Defining the Undefinedness of C - Extending their prior work that gave semantics to defined behavior of C programs, which required doubling the rules to describe the semantic behavior.  Fundamentally, any instance of undefined behavior that will be definitely encountered in an execution will invalidate that execution.  For example, dividing by zero after a printf is valid to crash before the printf.  The following code example is also undefined.
return (x = 1) + (x = 2);
Many of these cases are dependent on runtime behavior, and therefore a tool that can help identify them is valuable.

Monday, June 15, 2015

Conference Attendance FCRC - Day 3 - PLDI / ISCA

PLDI itself began this morning and after the welcome, we had three distinguished papers.  I am excited that two of these works focused on code performance and compilers, rather than higher-level programming language issues:

Automatically Improving the Accuracy of Floating Point Expressions - How do you address rounding error in your code?  Use formal numeric methods an expert can reduce the errors.  But rather than be an expert, they wrote a tool to use heuristics to apply these methods.  For example, what error do you have when evaluating the quadratic formula.  Based on just the value for b, there are different expressions that have much lower error.

The tool, Herbie, estimates the accuracy of the expression and then attempts to use algebraic transformations (from a database of 120 rules).  Having generated many candidate expressions, the tool then selects using dynamic programming an appropriate set of expressions across the input space.  First, it matches the example cases from the Hamming's Numeric Methods book.  And furthermore has found bugs in existing projects.

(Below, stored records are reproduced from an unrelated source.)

Lemma group_by_term_rates items acc g :
  CMESOFR.group_by_term items acc = Ok g ->
  NoDup (map fst acc) -> Forall (fun p => snd p <> []) acc ->
  NoDup (map fst g) /\ Forall (fun p => snd p <> []) g /\
  forall t, t <> "" -> rates_of t g = (rates_of t acc ++ List.filter (has_term t) items)%list.
Proof.
  revert acc. induction items as [|item items IH]; intros acc.
  - simpl. intros [= <-] Hnd Hne. split; [exact Hnd|]. split; [exact Hne|].
    intros t _. rewrite app_nil_r. reflexivity.
  - cbn [CMESOFR.group_by_term]. destruct item as [| | | | | |kv]; try discriminate.
    cbn [Json.get mbind result_bind].
    assert (Hskip : CMESOFR.group_by_term items acc = Ok g ->
              (forall t, t <> "" -> has_term t (JObj kv) = false) ->
              NoDup (map fst acc) -> Forall (fun p => snd p <> []) acc ->
              NoDup (map fst g) /\ Forall (fun p => snd p <> []) g /\
              forall t, t <> "" ->
                rates_of t g
                = (rates_of t acc ++ List.filter (has_term t) (JObj kv :: items))%list).
    { intros Hg Hno Hnd Hne. destruct (IH acc Hg Hnd Hne) as (H1 & H2 & H3).
      split; [exact H1|]. split; [exact H2|]. intros t Ht.
      cbn [List.filter]. rewrite (Hno t Ht). apply H3, Ht. }
    unfold has_term in Hskip.
    destruct (Json.lookup "term" kv) as [term|] eqn:Hterm; simpl default.
    + destruct term as [|b|z|f|s|l|o]; cbn [Json.truthy].
      * intros Hg. apply Hskip; auto.
      * destruct b; intros Hg; apply Hskip; auto.
      * destruct (negb (z =? 0)); intros Hg; apply Hskip; auto.
      * destruct f; intros Hg; apply Hskip; auto.
      * destruct (String.eqb_spec s "") as [-> | Hs]; cbn [negb].
        -- intros Hg. apply Hskip; [exact Hg|].
           intros t Ht. destruct (String.eqb_spec "" t); congruence.
        -- intros Hg Hnd Hne.
           destruct (keys_append_rate s (JObj kv) acc Hnd Hne) as (Hnd' & Hne' & _).
           destruct (IH _ Hg Hnd' Hne') as (H1 & H2 & H3).
           split; [exact H1|]. split; [exact H2|]. intros t Ht.
           rewrite (H3 t Ht), rates_of_append_rate. cbn [List.filter has_term].
           rewrite Hterm. destruct (String.eqb s t); [|reflexivity].
           rewrite <- app_assoc. reflexivity.
      * destruct l; [|discriminate]. intros Hg. apply Hskip; auto.
      * destruct o; [|discriminate]. intros Hg. apply Hskip; auto.
    + cbn [Json.truthy]. intros Hg. apply Hskip; auto.
Qed.

Lemma rates_of_absent t g : t ∉ map fst g -> rates_of t g = [].
Proof.
  induction g as [|[k l] g IH]; [reflexivity|]. simpl. intros Hk.
  destruct (String.eqb_spec k t) as [-> | _]; [exfalso; apply Hk; left|].
  apply IH. intros Hin. apply Hk. right. exact Hin.
Qed.

Lemma fill_term_rates_lookup date g tr0 tr t :
  CMESOFR.fill_term_rates date g tr0 = Ok tr ->
  NoDup (map fst g) -> Forall (fun p => snd p <> []) g ->
  CMESOFR.expected_term t = true ->
  match rates_of t g with
  | [] => tr !! t = tr0 !! t
  | L => exists sel p,
           CMESOFR.selected_rate_info date L = Ok sel /\ CMESOFR.price_of sel = Ok p /\
           tr !! t = match p with Some f => Some f | None => tr0 !! t end
  end.
Proof.
  intros Hfill Hnd Hne Ht. revert tr0 Hfill.
  induction g as [|[k L] g IH]; intros tr0; cbn [CMESOFR.fill_term_rates rates_of].
  - intros [= <-]. reflexivity.
  - apply NoDup_cons in Hnd as [Hk Hnd]. apply Forall_cons in Hne as [HL Hne]. simpl in HL.
    destruct (CMESOFR.expected_term k) eqn:Hek; cbn [negb].
    + destruct (CMESOFR.selected_rate_info date L) as [sel|e] eqn:Hsel; [|discriminate].
      cbn [mbind result_bind].
      destruct (CMESOFR.price_of sel) as [p|e] eqn:Hp; [|discriminate].
      cbn [mbind result_bind]. intros Hfill. specialize (IH Hnd Hne _ Hfill).
      destruct (String.eqb_spec k t) as [-> | Hkt].
      * rewrite (rates_of_absent t g Hk) in IH.
        destruct L as [|r L]; [congruence|]. exists sel, p. split; [exact Hsel|].
        split; [exact Hp|]. rewrite IH. destruct p as [f|]; [|reflexivity].
        apply lookup_insert_eq.
      * destruct (rates_of t g) as [|r' L'].
        -- rewrite IH. destruct p as [f|]; [|reflexivity].
           apply lookup_insert_ne. exact Hkt.
        -- destruct IH as (sel' & p' & H1 & H2 & H3). exists sel', p'.
           split; [exact H1|]. split; [exact H2|]. rewrite H3.
           destruct p' as [f'|]; [reflexivity|].
           destruct p as [f|]; [|reflexivity]. apply lookup_insert_ne. exact Hkt.
    + intros Hfill. specialize (IH Hnd Hne _ Hfill).
      destruct (String.eqb_spec k t) as [-> | Hkt]; [congruence|]. exact IH.
Qed.

Lemma expected_term_nonempty t : CMESOFR.expected_term t = true -> t <> "".
Proof. intros Ht ->. discriminate Ht. Qed.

Diagnosing Type Errors with Class - SHErrLoc works to identify the likely cause of type errors.  Expressions are given constraints.  These constraints form a graph, which is analyzed for failing paths in the graph.  The tool then attempts to localize the failure and identify the minimal change to the constraints to satisfy the graph.  Even though it is not Haskell specific, it is more accurate at detecting type errors in Haskell programs than related work.

Provably Correct Peephole Optimizations with Alive - Compilers are buggy.  For example, LLVM's InstCombine is an LLVM pass that exploits the LLVM IR to improve performance, which contains many hand-rolled transformations.  Propose a DSL that describes Peephole Optimizations, where the the DSL is basically a simplified LLVM IR annotated with preconditions for the transformation.  Then the expression describing the transformation is passed through constraint checkers to verify it is correct.  And then generate C++ code for that transformation.

Correctness of the expression must not introduce new undefined behaviors, still produces the same result, and properly updates the memory state.  Initially proved the optimizations in InstCombine correct or identified bugs, and eventually could replace the pass with the generated version.  Furthermore, Alive was able to strengthen the post-conditions for many instructions (for example, identifying whether an operation will overflow).

In the afternoon, I was visiting the other side of the conference center with ISCA.  One paper of note there:

A Scalable Processing-in-Memory Accelerator for Parallel Graph Processing - They showed that (somehow, as I missed this point) integrating the simple core closer to the memory system, they pushed past the memory bandwidth of HMC (640GB/s) and instead to about 2.3TB/s. They focused on two pieces: an updated programming model for graphs and a prefetching system within their cores. The model introduced async remote procedure calls that are sent to the Tesseract core near the data. These messages accumulate in a queue until either a barrier or the queue is full. While they accumulate, the prefetcher is requesting the appropriate data so when the function fires, the data is available. The prefetcher is able to operate on the two separate streams: the local processing that is sequential and generating the remote requests, and then the remote requests received at this node.